While local teams continue to pile up state championships and produce future college standouts, a couple of aspects of our area's athletic heritage have slowly gone by the way side.
For Mercer County native Verne Wendel, one of those pieces of his past that has methodically dwindled are the church volleyball leagues.
"There used to be a time in our area where every small church had a volleyball court nestled nearby," said Wendel, a former volleyball superstar who grew up between Rockford and Celina. "In the late 1950s and through the 1960s, there were as many as 130 teams in Mercer County alone. There are still a few teams out there, but it is nothing like it was when I was growing up."
Wendel got his first taste of the sport before he was a teenager, playing all across the county several times a week, a worthwhile escape for him as a youngster, especially when life dealt some difficult blows. When his mother passed away at the age of 32 in 1954, his family, which included six siblings, was turned upside down. He attended school in his early years at Celina and later in Rockford, but in 1959 he and his brothers and sisters were sent to live at the Marsh Foundation in Van Wert.
"We were only allowed to play one sport while we were there, so I played basketball for a year and then ran track for a couple of years, but neither of them really interested me like volleyball did," Wendel said. "I wasn't a real strong basketball player, and although I was a decent runner, I didn't really enjoy it all that much. One thing I could really do well was jump, so that definitely helped me to excel on the volleyball court."
When it was time for Wendel to head to college, he wound up at the Ohio State University in Columbus in 1962 and soon realized his extra-curricular calling.

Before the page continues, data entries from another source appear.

(** "a" becomes "b/a", with ".." in "b" and its file.  Into itself it should not
    go, but [f_rename] answers FR_OK then, too, and no path leads to the
    directory any more. *)
Lemma f_rename_directory_witness :
  wp (f_rename (Pf := Sample.platform) (Some House.path_a) (Some House.path_ba)) (fun r w1 => r = FR_OK /\
    (exists v1 T', hosts w1 1 v1 /\ tree_in Sample.good v1 T' /\ T' !! 2 = Some (Clst [2], rehomed FS_FAT12 3 House.in_a)) /\
    wp (list_path (Pf := Sample.platform) (Shelf.dir Shelf.other) House.path_ba 10 Sample.info) (fun y _ => y.1 = (FR_OK, FR_OK) /\ Forall2 entry_info [fresh Shelf.name] y.2) w1) House.w /\
  wp (f_rename (Pf := Sample.platform) (Some House.path_a) (Some House.path_ac)) (fun r w1 => r = FR_OK /\
    wp (f_opendir (Pf := Sample.platform) (Shelf.dir Shelf.other) (Some House.path_a)) (fun y _ => y.1 = FR_NO_PATH) w1 /\
    wp (f_opendir (Pf := Sample.platform) (Shelf.dir Shelf.other) (Some House.path_ac)) (fun y _ => y.1 = FR_NO_PATH) w1) House.w.
Proof.
  split.
  - destruct (wp_run _ _ _ (f_rename_directory (Pf := Sample.platform) Sample.good eq_refl (Sample.ready true) Shop.writable House.w 1 House.vol House.dirs
      House.house_hosts eq_refl House.house_sound House.house_in House.house_apart Shop.fsi_ok House.path_a 0 House.path_ba 0 0 Root House.root 0 House.entry_a
      [2] House.in_a (dotdot_entry FS_FAT12 2 0) (Missing 3 House.name_a) (Shelf.dir Shelf.other) 10 Sample.info ltac:(done) ltac:(done) House.a_leads House.root_known House.a_known House.a_dir
      House.own_known House.own_here House.own_here House.dots_known House.dots_named House.a_plain (House.ba_walk _ House.ba_missing) ltac:(done)
      House.ba_outside ltac:(done) ltac:(done))) as (r & w1 & E & v1 & Hh & Hp & H).
    assert (match f_rename (Pf := Sample.platform) (Some House.path_a) (Some House.path_ba) House.w with Done (r, _) => r | _ => FR_INT_ERR end = FR_OK) as R by (vm_compute; reflexivity).
    rewrite E in R. subst r. eapply wp_of_run; [exact E|]. split; [reflexivity|]. split.
    + destruct Hp as (sp2 & es2 & _ & [[Hd _]|(_ & s0 & d0 & T' & k2 & _ & [_ HT' _ _ _ _ Ho _ _])]); [discriminate Hd|]. exists v1, T'. split; [exact Hh|]. split; [exact HT'|exact Ho].
    + eapply wp_mono; [exact (H eq_refl)|]. intros [[r1 r2] l] w2 (H1 & H2 & Hf). cbn [fst snd] in *. subst r1 r2. split; [reflexivity|]. rewrite House.a_listed in Hf. exact Hf.
  - pose proof House.lost_path as R. unfold House.lost in R.
    destruct (f_rename (Some House.path_a) (Some House.path_ac) House.w) as [[r w1]| |] eqn:E; [|discriminate R..]. apply (wp_of_run _ _ _ _ r w1 E).
    destruct (f_opendir _ (Some House.path_a) w1) as [[y1 wa]| |] eqn:Ea; [|discriminate R..]. destruct (f_opendir _ (Some House.path_ac) w1) as [[y2 wb]| |] eqn:Eb; [|discriminate R..].
    injection R as -> R1 R2. split; [reflexivity|]. split; [apply (wp_of_run _ _ _ _ y1 wa Ea R1)|apply (wp_of_run _ _ _ _ y2 wb Eb R2)].
Defined.

(** Two bytes are added to "a.t". *)
Lemma append_saved_witness :
  wp (f_open (Pf := Sample.platform) Sample.fil2 (Some Sample.path) (Z.lor FA_WRITE FA_OPEN_APPEND)) (fun r0 w0 => r0.1 = FR_OK /\
    wp (f_write r0.2 [x61; x62] 2) (fun r w1 => r.1.1 = FR_OK /\
      wp (reload (Pf := Sample.platform) Sample.path r.1.2 Sample.fil2 (replicate 2000 x00) 2000) (fun x _ => x.1.1.2 = FR_OK /\
        (r.2 = 2 -> x.1.2 = 1202 /\ at_ x.2 0 = Some x68 /\ at_ x.2 1200 = Some x61 /\ at_ x.2 1201 = Some x62)) w1) w0) Shelf.w.
Proof.
  eapply wp_mono; [apply (append_saved (Pf := Sample.platform) Sample.good eq_refl (Sample.ready true) Shop.writable Shelf.w 1 Shelf.vol Shelf.dirs
    Shelf.shelf_hosts eq_refl Shelf.shelf_sound Shelf.dirs_in Shelf.dirs_apart Shop.fsi_ok Sample.path 0 0 Root Shelf.entries 0 Shelf.entry [2; 3; 5] Shelf.text
    Sample.fil2 [x61; x62] 2 Sample.fil2 (replicate 2000 x00) 2000 ltac:(done) Shelf.path_leads ltac:(done) ltac:(done) Shop.a_entry_file Shelf.dirs_off); done|].
  intros r0 w0 (_ & H). change (nz (Z.land (ent_attr Shelf.entry) (Z.lor AM_RDO AM_DIR))) with false in H. destruct H as (-> & H).
  split; [done|]. eapply wp_mono; [exact H|].
  intros [[r1 fp] n] w1 (-> & _ & Hx). split; [done|]. eapply wp_mono; [exact Hx|].
  intros [[[[r2 r3] r4] m] b] w' (_ & _ & -> & -> & ->). split; [done|]. cbn [snd fst]. intros ->. by vm_compute.
Defined.

Lemma f_stat_reports_witness :
  wp (f_stat (Pf := Sample.platform) (Some Sample.path) (Some Sample.info)) (fun r _ => r.1 = FR_OK /\
    exists i, r.2 = Some i /\ fi_fsize i = 1200 /\ fi_fattrib i = AM_ARC) Shelf.w /\
  wp (f_stat (Pf := Sample.platform) (Some Shop.path_b) (Some Sample.info)) (fun r _ => r.1 = FR_NO_FILE) Shelf.w.
Proof.
  split.
  - eapply wp_mono; [apply (f_stat_reports (Pf := Sample.platform) Sample.good eq_refl (Sample.ready true) Shelf.w 1 Shelf.vol Shelf.dirs
      Shelf.shelf_hosts eq_refl Shelf.shelf_sound Shelf.dirs_in Sample.path 0 (Found 0 0) Sample.info ltac:(done) Shelf.path_leads ltac:(done))|].
    intros r w' (_ & Hr & sp & es & e & i & HT & He & Hi & Hin). split; [done|]. exists i. split; [done|].
    unfold Shelf.dirs in HT. apply lookup_singleton_Some in HT as [_ [= <- <-]]. injection He as <-. destruct Hin as [_ Ha Hz _ _ _]. by rewrite Ha, Hz.
  - eapply wp_mono; [apply (f_stat_reports (Pf := Sample.platform) Sample.good eq_refl (Sample.ready true) Shelf.w 1 Shelf.vol Shelf.dirs
      Shelf.shelf_hosts eq_refl Shelf.shelf_sound Shelf.dirs_in Shop.path_b 0 (Missing 0 Shelf.other) Sample.info ltac:(done) Shop.b_missing ltac:(done))|].
    by intros r w' (_ & Hr).
Defined.
(* ===== verification/Api.v ===== *)
(** * The API, as theorems

    What mounting establishes, and what every function of the API keeps: the
    world of filesystem objects stays well formed whatever the medium holds,
    no access leaves its object, and the calls end. *)

From stdpp Require Import base numbers list option gmap.
From Stdlib Require Import ZArith Lia.
From Stdlib Require Import Strings.Byte.
From S2P Require Import Prelude Types Bytes Diskio Window Fat Chain Dir Path Mount File DirApi Mkfs Plan Boot Format MkfsSafe Session Sample.

Section api.
Context {Pf : Platform} {D : Type} `{!DiskIO D} `{!DiskIOLaws D}.

(** C31: mounting accepts only consistent volumes.  Whatever the medium holds,
    the analysis of [mount_volume] ends without a bad access; an error leaves
    the filesystem object invalid, and success finds a sub-type for which the
    object is consistent: 1 or 2 FATs, a power-of-2 cluster size, a number of
    clusters in the range of the sub-type, and a FAT large enough for it; the
    table is then well placed unless a sector number wraps around. *)
Theorem mount_fs_consistent (v : vol D) (mode : Z) :
  vol_ok v ->
  wp (mount_fs mode) (fun r v' =>
    vol_ok v' /\ fs_type (vfs v') = 0 /\
    match r with
    | inl e => e <> FR_OK
    | inr fmt => let fs := set_fs_type fmt (vfs v') in
        mounted fs /\ (fatbase fs + fsize fs < U32 -> (n_fats fs = 2 -> 2 * fsize fs <= U32) -> fat_layout fs)
    end) v.
Proof using Type.
  intros Hv. eapply wp_mono; [by apply mount_fs_spec|]. intros [e|fmt] v' (H1 & H2 & H3); [done|].
  destruct H3 as [Hm _]. split; [done|]. split; [done|]. split; [done|]. intros. by apply mounted_layout.
Qed.

(** For the rest: [h] is the set of the addresses of filesystem objects.
    With [t = true] the registered volumes are mounted, their tables well
    placed and the drive stays ready, and the calls end. *)
Context (t : bool) (h : gset Z) (Hrdy : drive_ready (D := D) t) (Hun : dir_w uninit_dir).

(** C34: transfers stay inside the caller's buffer.  For any well-formed file
    object, valid or stale, and any medium contents: [f_read] leaves the buffer
    at its size and reports at most [btr] bytes; [f_write] reads only the buffer,
    clips the length so that the file pointer does not wrap around, and reports
    at most [btw] bytes; with [t = true] both end, also on a cyclic cluster
    chain. *)
Theorem transfers_in_bounds (w : world D) fp buff n :
  winv t h w -> file_ok h fp -> 0 <= n < U32 -> n <= len buff ->
  wpt t (f_read fp buff n) (fun r w' => winv t h w' /\ file_ok h r.1.1.2 /\ len r.1.2 = len buff /\ 0 <= r.2 <= n) w /\
  wpt t (f_write fp buff n) (fun r w' => winv t h w' /\ file_ok h r.1.2 /\ 0 <= r.2 <= n) w.
Proof using Type. intros Hw Hf Hb Hl. split; [by apply f_read_safe|by apply f_write_safe]. Qed.

(** ** Any sequence of calls *)

Context (nf nd : nat).

(** C32: no sequence of calls makes a bad access.  Whatever the medium holds, a
    program may call all the functions of the API that are compiled in, in any
    order, on objects that are open, closed or stale: it may mount, unmount and
    format volumes in between, and rewind directories, also when that fails.  No
    call accesses memory outside an object, buffers keep their sizes, counts
    stay in their bounds, names that are reported end inside their field, and
    the world and the objects of the program stay well formed.  The program has
    to pass paths that are C strings, buffers as long as it says, and objects
    that exist ([call_ok]).  Calls on a badly placed table need not end; the next
    theorem says when they do. *)
Theorem calls_no_fault (w : world D) s cs :
  winv false h w -> session_ok h nf nd s -> Forall (call_ok false h nf nd) cs ->
  wpt false (run_calls s cs) (fun r w' => winv false h w' /\ session_ok h nf nd r.2 /\ Forall2 (fun c x => out_ok c x.1 x.2) cs r.1) w.
Proof using Hun. intros Hw Hs Hcs. by apply (run_calls_safe false h nf nd). Qed.

(** C33: calls on well-placed volumes end.  When every registered volume is
    mounted, the sectors of its table do not wrap around and its two copies do
    not overlap ([winv true]), and the drive stays ready, any sequence of calls other than
    [f_mount] and [f_mkfs] returns from each of them, also on cyclic cluster
    chains and damaged directories, and the volumes stay so placed.  Mounting
    alone does not give this placement: the size of the FAT area is computed by
    [mount_volume] without a test for overflow. *)
Theorem calls_end (w : world D) s cs :
  drive_ready (D := D) true -> winv true h w -> session_ok h nf nd s -> Forall (call_ok true h nf nd) cs ->
  exists l s' w', run_calls s cs w = Done ((l, s'), w') /\ length l = length cs /\ winv true h w' /\ session_ok h nf nd s'.
Proof using Hun.
  intros Hr Hw Hs Hcs. destruct (wp_run _ _ _ (run_calls_safe true h nf nd Hr Hun s cs Hs Hcs w Hw)) as ([l s'] & w' & E & H1 & H2 & H3).
  exists l, s', w'. split; [done|]. split; [by apply Forall2_length in H3|done].
Qed.

End api.

(** ** Applied to the sample world *)

Lemma sample_file : file_ok {[ 1 ]} Sample.fil.
Proof. split; [by constructor|]. intros p [= <-]. by apply elem_of_singleton. Qed.

(** The RAM disk after [f_mkfs], with the default sizes on the whole disk. *)
Definition formatted_ram : Ram.ram :=
  match f_mkfs (Some [x00]) (Some (mkMKFS_PARM (Z.lor FM_FAT FM_SFD) 0 1 0 0)) (Some (replicate 1024 x00)) 1024 Sample.w with
  | Done (_, w) => wdisk w
  | _ => Sample.ram
  end.

Lemma formatted_ram_ok : Ram.ram_ok formatted_ram.
Proof. vm_compute. reflexivity. Qed.

Lemma formatted_vol_ok : vol_ok (mkVol Sample.fs formatted_ram).
Proof. split; [apply Sample.fs_is_ok|exact formatted_ram_ok]. Qed.

(** The type that is found on a disk. *)
Definition found_type (d : Ram.ram) : option Z :=
  match mount_fs 0 (mkVol Sample.fs d) with Done (inr fmt, _) => Some fmt | _ => None end.

Lemma found_fat12 : found_type formatted_ram = Some FS_FAT12.
Proof. vm_compute. reflexivity. Qed.

Lemma mount_fs_consistent_witness :
  wp (mount_fs 0) (fun r v' => r = inr FS_FAT12 /\ mounted (set_fs_type FS_FAT12 (vfs v'))) (mkVol Sample.fs formatted_ram).
Proof.
  destruct (wp_run _ _ _ (mount_fs_consistent (mkVol Sample.fs formatted_ram) 0 formatted_vol_ok)) as (r & v' & E & _ & _ & H).
  pose proof found_fat12 as F. unfold found_type in F. rewrite E in F. eapply wp_of_run; [exact E|].
  destruct r as [e|fmt]; [discriminate F|]. injection F as ->. split; [reflexivity|apply H].
Defined.

Lemma transfers_in_bounds_witness :
  wp (f_read Sample.fil Sample.buff 700) (fun r w' => len r.1.2 = 700 /\ 0 <= r.2 <= 700) Sample.w /\
  wp (f_write Sample.fil Sample.buff 700) (fun r w' => 0 <= r.2 <= 700) Sample.w.
Proof.
  destruct (transfers_in_bounds true {[ 1 ]} Sample.w Sample.fil Sample.buff 700) as [H1 H2].
  - apply Sample.world_ok.
  - apply sample_file.
  - done.
  - by rewrite Sample.buff_len.
  - split; [eapply wp_mono; [exact H1|]|eapply wp_mono; [exact H2|]]; intros r w' H; apply H.
Defined.

(** A session with the open file and a directory object; the calls touch every
    kind of object, close the file and use it again. *)
Definition sample_session : session := mkSession [Sample.fil] [set_dp_fs None (@uninit_dir Sample.platform)].
Definition sample_calls : list call :=
  [CRead 0 Sample.buff 700; CSeek 0 5000; CWrite 0 Sample.buff 700; CTruncate 0; COpendir 0 (@uninit_dir Sample.platform) (Some Sample.path);
   CReaddir 0 Sample.info; CRewind 0; CStat (Some Sample.path) (Some Sample.info); CClose 0; CRead 0 Sample.buff 5; CMkdir (Some Sample.path);
   CUnlink (Some Sample.path); CRename (Some Sample.path) Sample.path; CGetfree (Some Sample.path); COpen 0 Sample.fil (Some Sample.path) 1].

Lemma sample_session_ok : session_ok {[ 1 ]} 1 1 sample_session.
Proof. split; [|by constructor; [left|]|done|done]. constructor; [right; apply sample_file|done]. Qed.

Lemma sample_calls_ok t : Forall (call_ok t {[ 1 ]} 1 1) sample_calls.
Proof.
  assert (forall n, 0 <= n <= 700 -> 0 <= n < U32 /\ n <= len Sample.buff) as Hb by (rewrite Sample.buff_len; unfold U32; lia).
  pose proof Sample.path_ok as Hp. pose proof Sample.uninit_ok as Hu. unfold sample_calls.
  repeat (apply Forall_cons_2; [cbn [call_ok]; repeat first [done|lia|apply Hb; lia|apply Hp|split]|]); [|constructor]. by intros i [= <-].
Qed.

(** A format and a mount before and between them. *)
Definition sample_mkfs : call := CMkfs (Some Sample.path) None (Some Sample.buff) 700.
Definition sample_mount : call := CMount (Some 1) (Some Sample.path) 1.

Lemma calls_no_fault_witness :
  wpt false (run_calls (Pf := Sample.platform) sample_session (sample_mkfs :: sample_mount :: sample_calls ++ [sample_mkfs; CRewind 0]))
    (fun r w' => session_ok {[ 1 ]} 1 1 r.2) Sample.w.
Proof.
  eapply wp_mono; [apply (calls_no_fault (Pf := Sample.platform) {[ 1 ]} Sample.uninit_ok 1 1 Sample.w sample_session)|].
  - apply Sample.world_ok.
  - apply sample_session_ok.
  - assert (call_ok false {[ 1 ]} 1 1 sample_mkfs) as Hm.
    { split; [done|]. split; [apply Sample.path_ok|]. split; [done|]. split; [done|]. split; [done|]. intros b [= <-]. by rewrite Sample.buff_len. }
    constructor; [exact Hm|]. constructor; [|apply Forall_app; split; [apply sample_calls_ok|]].
    + split; [done|]. split; [intros p [= <-]; by apply elem_of_singleton|apply Sample.path_ok].
    + constructor; [exact Hm|]. constructor; [cbn; lia|constructor].
  - by intros r w' (_ & H & _).
Defined.

Lemma calls_end_witness :
  exists l s' w', run_calls (Pf := Sample.platform) sample_session sample_calls Sample.w = Done ((l, s'), w') /\ length l = 15%nat.
Proof.
  destruct (calls_end (Pf := Sample.platform) {[ 1 ]} Sample.uninit_ok 1 1 Sample.w sample_session sample_calls (Sample.ready true)
    (Sample.world_ok true) sample_session_ok (sample_calls_ok true)) as (l & s' & w' & E & H & _).
  exists l, s', w'. split; [exact E|exact H].
Defined.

"They were starting a club volleyball team for men during my first year, and there was an open invitation for players to try out and I ended up making the team," Wendel said. "They played a completely different style by running a 6-0 offense, and although that was something I had never really done before, I was able to adjust rather quickly."
Although it was a club team, Wendel was quick to point out that the competition they faced on a regular basis was quite fierce.
"We played all over the Midwest against schools like Michigan State, Bowling Green, Ball State, and Kentucky," Wendel said. "We were playing against those colleges' varsity teams and still probably managed to win 70 percent of our games. It was definitely hard work, but it was a lot of fun."
Following college, Wendel did a stint in the military before returning to the area and bringing a new style of the sport he loved back with him.
"The church leagues around here were at their peak by the time I returned and they definitely weren't used to the 6-0 style of offense," Wendel said with a chuckle. "I ended up also getting involved with the YMCA in Van Wert and we started a league there as well. Volleyball was still a huge part of my life and I wanted to continue to see it grow in our area."
Wendel's career on the courts lasted until he was 50 years old before he finally gave it up for good, but unfortunately he witnessed the sport, which was so big for so long, start to falter later in his career.
"I'm not really sure what caused it all to slow down so much," said Wendel with a twinge of disappointment in his voice. "I suppose those who were always big in organizing it, stopped doing so and there was just no one around to pick things up and keep it going."
Although he is no longer a competitor, Wendel still keeps busy today watching his grandkids play sports, and even though none of them play volleyball, that doesn't keep him from the excitement of watching them compete.
"Just about all of them play soccer," Wendel said. "Even though there aren't any volleyball players in the family, it is still so neat to watch them do something they love. A few times a year, I run into old friends whom I haven't seen in decades and they bring up the stories of the days from when we used to play volleyball. There are a lot of great memories for me and looking back, I had a very good life with it and honestly that is all you can ask."